» **WHAT TO PRODUCE**
Quote the listing below word for word, stopping after the line that contains "exact one on".

┄┄┄┄┄┄┄┄┄┄

(** * Temperature analysis: rolling baseline, anomaly flags, seasonal statistics
    and the live-reading check of [app.py].

    Numbers.  The program computes on IEEE doubles held in pandas columns.  Here
    a column cell is a real number or the missing value [NaN]; arithmetic is the
    exact one on reals, a missing operand makes the result missing and every
    comparison with a missing operand is false, as for a float NaN.  Rounding
    and infinities are left out.  Input readings carry a temperature in every
    row; derived columns may hold [NaN].

    Objects.  A pandas DataFrame is a mutable object: the functions of the
    program assign columns on the frame they are handed and return that same
    frame.  Frames live in a heap and are passed by reference. *)

From Stdlib Require Import Reals Lra Lia String Ascii Bool Arith ZArith List.
From Stdlib Require Import Sorting.Sorted Sorting.Permutation OrdersEx RelationClasses.
Import ListNotations.

Open Scope R_scope.

(** ** Cells: reals with a missing value *)

Module Cell.

Definition fnum : Type := option R.

Definition NaN : fnum := None.

Definition lift2 (op : R -> R -> R) (a b : fnum) : fnum :=
  match a, b with
  | Some x, Some y => Some (op x y)
  | _, _ => None
  end.

Definition fadd : fnum -> fnum -> fnum := lift2 Rplus.
Definition fsub : fnum -> fnum -> fnum := lift2 Rminus.
Definition fmul : fnum -> fnum -> fnum := lift2 Rmult.

Definition Rltb (x y : R) : bool := if Rlt_dec x y then true else false.
Definition Rleb (x y : R) : bool := if Rle_dec x y then true else false.

(** [a < b], [a > b] and [a <= b] on cells: false as soon as one side is missing. *)
Definition flt (a b : fnum) : bool :=
  match a, b with
  | Some x, Some y => Rltb x y
  | _, _ => false
  end.

Definition fgt (a b : fnum) : bool := flt b a.

Definition fle (a b : fnum) : bool :=
  match a, b with
  | Some x, Some y => Rleb x y
  | _, _ => false
  end.

End Cell.
Import Cell.

(** ** Readings and frames *)

Record Reading : Type := mkReading {
  city : string;
  timestamp : Z;
  season : string;
  temperature : R
}.

(** A frame: the rows read from the CSV file and the three columns the program
    may assign; a column that was never assigned is absent. *)
Record DataFrame : Type := mkFrame {
  rows : list Reading;
  moving_avg : option (list fnum);
  moving_std : option (list fnum);
  anomaly : option (list bool)
}.

(** [load_data]: the frame of a parsed file has the four input columns only. *)
Definition load_data (file : list Reading) : DataFrame :=
  mkFrame file None None None.

Definition temperatures (df : DataFrame) : list R := map temperature (rows df).

(** [data['moving_avg'] = col] and its two siblings. *)
Definition set_moving_avg (col : list fnum) (df : DataFrame) : DataFrame :=
  mkFrame (rows df) (Some col) (moving_std df) (anomaly df).

Definition set_moving_std (col : list fnum) (df : DataFrame) : DataFrame :=
  mkFrame (rows df) (moving_avg df) (Some col) (anomaly df).
(** [lookup_vat_by_company_name] *)
Definition lookup_vat_by_company_name (name : string) : VATData :=
  if String.eqb (PyStr.strip name) EmptyString then create_error_record EmptyString [] INVALID_COMPANY_NAME
  else
    let original := PyStr.strip name in
    match sanitize_company_name original with
    | [] => create_error_record original [] INVALID_COMPANY_NAME
    | variations =>
        match try_variations variations 0 0 with
        | Some (idx, r) => mkVATData original (firstn (S idx) variations) (row_vat_number r) SUCCESS
        | None => mkVATData original variations "NOT_FOUND"%string VAT_NOT_FOUND
        end
    end.

End Lookup.

End Vat.

(* ------------------------------------------------------------------ *)
(** ** [urllib.parse.urlparse] on ASCII URLs

    Leading C0 controls and spaces are stripped, tab/CR/LF removed, the
    scheme split off when it is made of scheme characters, the netloc taken
    up to the first [/?#], then fragment, query and the [;params] of the
    last path segment.  [urlparse] raises [ValueError] ([None] here) on
    unbalanced brackets in the netloc and, as Python 3.12 does, on a
    bracketed host that is neither an IPv6 address ([ipaddress]) nor an
    IPvFuture literal. *)

Module UrlParse.
Local Open Scope nat_scope.
Local Open Scope char_scope.

Record ParseResult := mkParse {
  scheme : string; netloc : string; path : string;
  params : string; query : string; fragment : string
}.

Fixpoint lstrip_c0 (s : string) : string :=
  match s with
  | EmptyString => EmptyString
  | String c s' => if (nat_of_ascii c <=? 32)%nat then lstrip_c0 s' else s
  end.

Definition is_scheme_char (c : ascii) : bool :=
  PyStr.is_alpha c || PyStr.is_digit c || Ascii.eqb c "+" || Ascii.eqb c "-" || Ascii.eqb c ".".

Fixpoint forall_chars (p : ascii -> bool) (s : string) : bool :=
  match s with
  | EmptyString => true
  | String c s' => p c && forall_chars p s'
  end.

(** [s.split(c, 1)] when [c in s]: (before, after); [None] otherwise. *)
Definition split1 (c : ascii) (s : string) : option (string * string) :=
  match PyStr.find_char c s with
  | Some i => Some (PyStr.take i s, PyStr.drop (S i) s)
  | None => None
  end.

(** Position of the first of the characters of [delims] in [s], or its length. *)
Fixpoint first_delim (delims : string) (s : string) : nat :=
  match s with
  | EmptyString => 0
  | String c s' => if PyStr.has_char c delims then 0 else S (first_delim delims s')
  end.

Definition in_range (a b c : ascii) : bool :=
  Nat.leb (nat_of_ascii a) (nat_of_ascii c) && Nat.leb (nat_of_ascii c) (nat_of_ascii b).

(** Length of the longest prefix of [s] with no character satisfying [p]. *)
Fixpoint first_delim_by (p : ascii -> bool) (s : string) : nat :=
  match s with
  | EmptyString => 0
  | String c s' => if p c then 0 else S (first_delim_by p s')
  end.

(** [_splitparams]: the [;params] of the last path segment. *)
Definition rfind_char (c : ascii) (s : string) : option nat :=
  let fix go (s : string) (i : nat) (acc : option nat) :=
    match s with
    | EmptyString => acc
    | String d s' => go s' (S i) (if Ascii.eqb c d then Some i else acc)
    end in
  go s 0 None.

Definition splitparams (url : string) : string * string :=
  let start := match rfind_char "/" url with Some i => i | None => 0 end in
  match (if PyStr.has_char "/" url
         then option_map (fun j => start + j)%nat (PyStr.find_char ";" (PyStr.drop start url))
         else PyStr.find_char ";" url) with
  | Some i => (PyStr.take i url, PyStr.drop (S i) url)
  | None => (url, EmptyString)
  end.

(** [re.match(r"\Av[a-fA-F0-9]+\..+\Z", hostname)] *)
Definition is_ipvfuture (h : string) : bool :=
  let is_hex c := PyStr.is_digit c || in_range "a" "f" c || in_range "A" "F" c in
  match h with
  | String "v" rest =>
      let n := first_delim_by (fun c => negb (is_hex c)) rest in
      let tail := PyStr.drop n rest in
      Nat.ltb 0 n &&
      match tail with
      | String "." (String _ _ as body) => forall_chars (fun c => negb (Ascii.eqb c "010")) body
      | _ => false
      end
  | _ => false
  end.

Section Parse.
(** [isinstance(ipaddress.ip_address(h), ipaddress.IPv6Address)], [false]
    when [ip_address] raises. *)
Variable is_ipv6_address : string -> bool.

(** [_check_bracketed_host]: [false] where it raises. *)
Definition check_bracketed_host (h : string) : bool :=
  if PyStr.startswith h "v" then is_ipvfuture h else is_ipv6_address h.

(** [_check_bracketed_netloc]: [false] where it raises. *)
Definition check_bracketed_netloc (net : string) : bool :=
  let hp := match rfind_char "@" net with Some i => PyStr.drop (S i) net | None => net end in
  match split1 "[" hp with
  | Some (before, bracketed) =>
      if negb (String.eqb before EmptyString) then false
      else
        let '(hostname, port) :=
          match split1 "]" bracketed with Some p => p | None => (bracketed, EmptyString) end in
        if negb (String.eqb port EmptyString) && negb (PyStr.startswith port ":") then false
        else check_bracketed_host hostname
  | None =>
      check_bracketed_host (match split1 ":" hp with Some (h, _) => h | None => hp end)
  end.

Definition urlparse (url0 : string) : option ParseResult :=
  let url1 := PyStr.filter_chars
                (fun c => negb (Ascii.eqb c "009" || Ascii.eqb c "013" || Ascii.eqb c "010"))
                (lstrip_c0 url0) in
  let '(sch, url2) :=
    match PyStr.find_char ":" url1, url1 with
    | Some (S _ as i), String c _ =>
        if PyStr.is_alpha c && forall_chars is_scheme_char (PyStr.take i url1)
        then (PyStr.lower (PyStr.take i url1), PyStr.drop (S i) url1)
        else (EmptyString, url1)
    | _, _ => (EmptyString, url1)
    end in
  let '(net, url3) :=
    if PyStr.startswith url2 "//" then
      let rest := PyStr.drop 2 url2 in
      let d := first_delim "/?#" rest in
      (PyStr.take d rest, PyStr.drop d rest)
    else (EmptyString, url2) in
  if xorb (PyStr.has_char "[" net) (PyStr.has_char "]" net) then None
  else if PyStr.has_char "[" net && PyStr.has_char "]" net && negb (check_bracketed_netloc net)
  then None
  else
    let '(url4, frag) := match split1 "#" url3 with Some p => p | None => (url3, EmptyString) end in
    let '(url5, q) := match split1 "?" url4 with Some p => p | None => (url4, EmptyString) end in
    let '(pth, prm) :=
      if existsb (String.eqb sch) ["http"; "https"; ""]%string && PyStr.has_char ";" url5
      then splitparams url5 else (url5, EmptyString) in
    Some (mkParse sch net pth prm q frag).

End Parse.

End UrlParse.

(* ------------------------------------------------------------------ *)
(** ** contact_extractor.py *)

Module Contact.
Import Re.
Local Open Scope nat_scope.
Local Open Scope char_scope.

Inductive ContactExtractionStatus :=
  SUCCESS | PARTIAL_SUCCESS | NO_CONTACT_INFO_FOUND | CRAWL_ERROR | TIMEOUT_ERROR | NETWORK_ERROR.

(** [@dataclass class ContactInformation] (notes and timestamp omitted). *)
Record ContactInformation := mkContact {
  domain : string;
  phone_numbers : list string;
  email_addresses : list string;
  facebook_links : list string;
  instagram_links : list string;
  linkedin_links : list string;
  pages_crawled : nat;
  pages_with_contact_info : list string;
  extraction_status : ContactExtractionStatus
}.

Record ContactCrawlConfig := mkCfg {
  max_pages_per_site : nat;
  max_phone_numbers : nat;
  max_email_addresses : nat;
  max_social_links_per_platform : nat
}.

Definition default_config : ContactCrawlConfig := mkCfg 15 10 10 5.
(** * Azoth DAO: confidential governance contracts and session-key client

    A shallow embedding of the Solidity contracts documented in
    [apps/inco-lite-template/INCO_INTEGRATION.md] (CUSDCMarketplace,
    ConfidentialVault, ConfidentialGovernanceToken, AzothDAO), of the vault
    snippet of [PROJECT_SUMMARY.md], of the session-key client code
    ([utils/inco.ts], [hooks/use-session-key.ts]) and of the predicates of
    the proposals page ([components/dao/Proposals.tsx]).

    Conventions.
    - [uint256], [address] and [bytes32] values are numbers in [N]; checked
      Solidity arithmetic reverts with [Panic] when the result leaves
      [0, 2^256), encrypted arithmetic wraps around.
    - A Solidity [mapping] is a [gmap] read with the zero value as default.
    - A transaction is a function from the world state to a [Result]; a
      revert discards every write of the transaction ([commit]). *)

From Stdlib Require Import NArith ZArith Lia List Bool.
From stdpp Require Import base decidable option gmap sets.

Local Open Scope N_scope.

(** ** Numbers *)

Definition UINT256_MOD : N := 2 ^ 256.

Definition wrap256 (x : N) : N := x mod UINT256_MOD.

(** [bytes32(0)], the handle of an uninitialised encrypted slot. *)
Definition ZERO_HANDLE : N := 0.

(** ** Errors *)

(** The custom errors the contracts revert with. [NotMember] stands for the
    revert of the [onlyMember] modifier, [Panic] for a failed checked
    arithmetic operation. [AlreadyFinalized] is the error the
    specification names for a repeated finalisation; no contract function
    raises it. *)
Inductive Error : Type :=
  | MustSendETH
  | NotDAOMember
  | InsufficientETH
  | NoVotingPower
  | FeeTooLow
  | InvalidRecipient
  | ProposalNotActive
  | VotingNotStarted
  | VotingEnded
  | AlreadyVoted
  | VotingNotEnded
  | AlreadyExecutedOrCanceled
  | NotMember
  | Panic
  | AlreadyFinalized.

Global Instance Error_eq_dec : EqDecision Error.
Proof. solve_decision. Defined.

(** ** Data of AzothDAO.sol *)

Inductive ProposalState : Type :=
  | Pending
  | Active
  | Canceled
  | Defeated
  | Succeeded
  | Queued
  | Executed.

Inductive VotingMode : Type := Normal | Quadratic.

Inductive VoteType : Type := Against | For | Abstain.

Global Instance ProposalState_eq_dec : EqDecision ProposalState.
Proof. solve_decision. Defined.

Global Instance VotingMode_eq_dec : EqDecision VotingMode.
Proof. solve_decision. Defined.

Global Instance VoteType_eq_dec : EqDecision VoteType.
Proof. solve_decision. Defined.

(** [struct Proposal]; the [description] string plays no part in any
    transition and is kept as an opaque number. *)
Record Proposal : Type := mkProposal {
  id : N;
  proposer : N;
  description : N;
  requestedAmount : N;
  recipient : N;
  startBlock : N;
  endBlock : N;
  queuedTime : N;
  forVotes : N;
  againstVotes : N;
  abstainVotes : N;
  state : ProposalState;
  votingMode : VotingMode;
  executed : bool
}.

(** [struct Receipt]. *)
Record Receipt : Type := mkReceipt {
  hasVoted : bool;
  votes : N;
  support : VoteType
}.

(** The value of a storage slot never written. *)
Definition empty_proposal : Proposal :=
  mkProposal 0 0 0 ZERO_HANDLE 0 0 0 0 ZERO_HANDLE ZERO_HANDLE ZERO_HANDLE
             Pending Normal false.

┄┄┄┄┄┄┄┄┄┄

» **ANSWER BOX**
(** * Temperature analysis: rolling baseline, anomaly flags, seasonal statistics
    and the live-reading check of [app.py].

    Numbers.  The program computes on IEEE doubles held in pandas columns.  Here
    a column cell is a real number or the missing value [NaN]; arithmetic is the
    exact one on reals, a missing operand makes the result missing and every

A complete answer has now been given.